Back in Scotland I have had a busy week. A particular highlight was reaching out to charities at the Enterprising Third Sector 2016 conference:
It is clear there are a lot of concerns about the implications of Brexit on the sector. The Scottish Government and I will do what we can to protect such organisations but there is still a lot of work to be done to ascertain what impact leaving the EU could have.
Boris Johnson roundly rubbished by Theresa May over his latest Brexit timetable. It is remarkable that none of the ministers responsible for Brexit appear to either agree with the PM or have her support. (subscription required)
The President of the European Parliament Martin Schulz met with Theresa May to discuss the forthcoming EU-UK negotiations.
The role of the House of Commons in initiating article 50 is still the focus of much debate. From a legal perspective Jolyon Maugham QC has produced this thought provoking piece:
Ireland is starting to look into what it can gain and loose from Brexit. The Institute of International and European Affairs has produced a brief assessing the implications for Ireland’s digital sector:
Ryanair's Michael O'Leary has said “I have no faith in the politicians in London going on about how 'the world will want to trade with us'. The world will want to screw you.”

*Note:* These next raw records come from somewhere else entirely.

(** X11.  The loops fail, with [KeyError], exactly when there is at
    least one type and some language has no entry in the dict; with no
    type the dict is never read. *)
Theorem grid_raises_iff_language_missing (mn : dict (list string))
        (types languages : list string) :
  grid mn types languages = Raise KeyError <->
  types <> [] /\ exists lang, In lang languages /\ get_item mn lang = Raise KeyError.
Proof.
  split.
  - intros Hraise. destruct types as [|type types].
    + unfold grid in Hraise. rewrite for_each_languages_no_type in Hraise.
      discriminate.
    + split; [discriminate|].
      assert (Hdec : (forall lang, In lang languages ->
                                   exists models, get_item mn lang = Ok models)
                     \/ (exists lang, In lang languages /\
                                       get_item mn lang = Raise KeyError)).
      { clear Hraise. induction languages as [|l languages IH].
        - left. intros lang [].
        - destruct (get_item mn l) as [models|e] eqn:Hget.
          + destruct IH as [IH|(lang & Hin & Hmiss)].
            * left. intros lang [<-|Hin]; eauto.
            * right. exists lang. split; [now right | exact Hmiss].
          + right. exists l. split; [now left|].
            now rewrite (get_item_raises _ _ Hget) in Hget. }
      destruct Hdec as [Hall|Hmiss]; [|exact Hmiss].
      unfold grid in Hraise.
      rewrite (@for_each_languages mn (type :: types) languages [] Hall) in Hraise.
      discriminate.
  - intros [Hne (lang & Hin & Hmiss)]. unfold grid.
    now apply for_each_languages_missing with (lang := lang).
Qed.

The Centre for European Reform produced a briefing on why a ‘hard brexit’ seems to be increasingly likely:
UK press coverage in the run up to the referendum was dominated by pro-Leave stories according to the Reuters Institute for the Study of Journalism.
Press Release here:
Full Report here:
Germany’s central bank chief Jens Weidmann has warned that banks “Passporting rights are tied to the single market”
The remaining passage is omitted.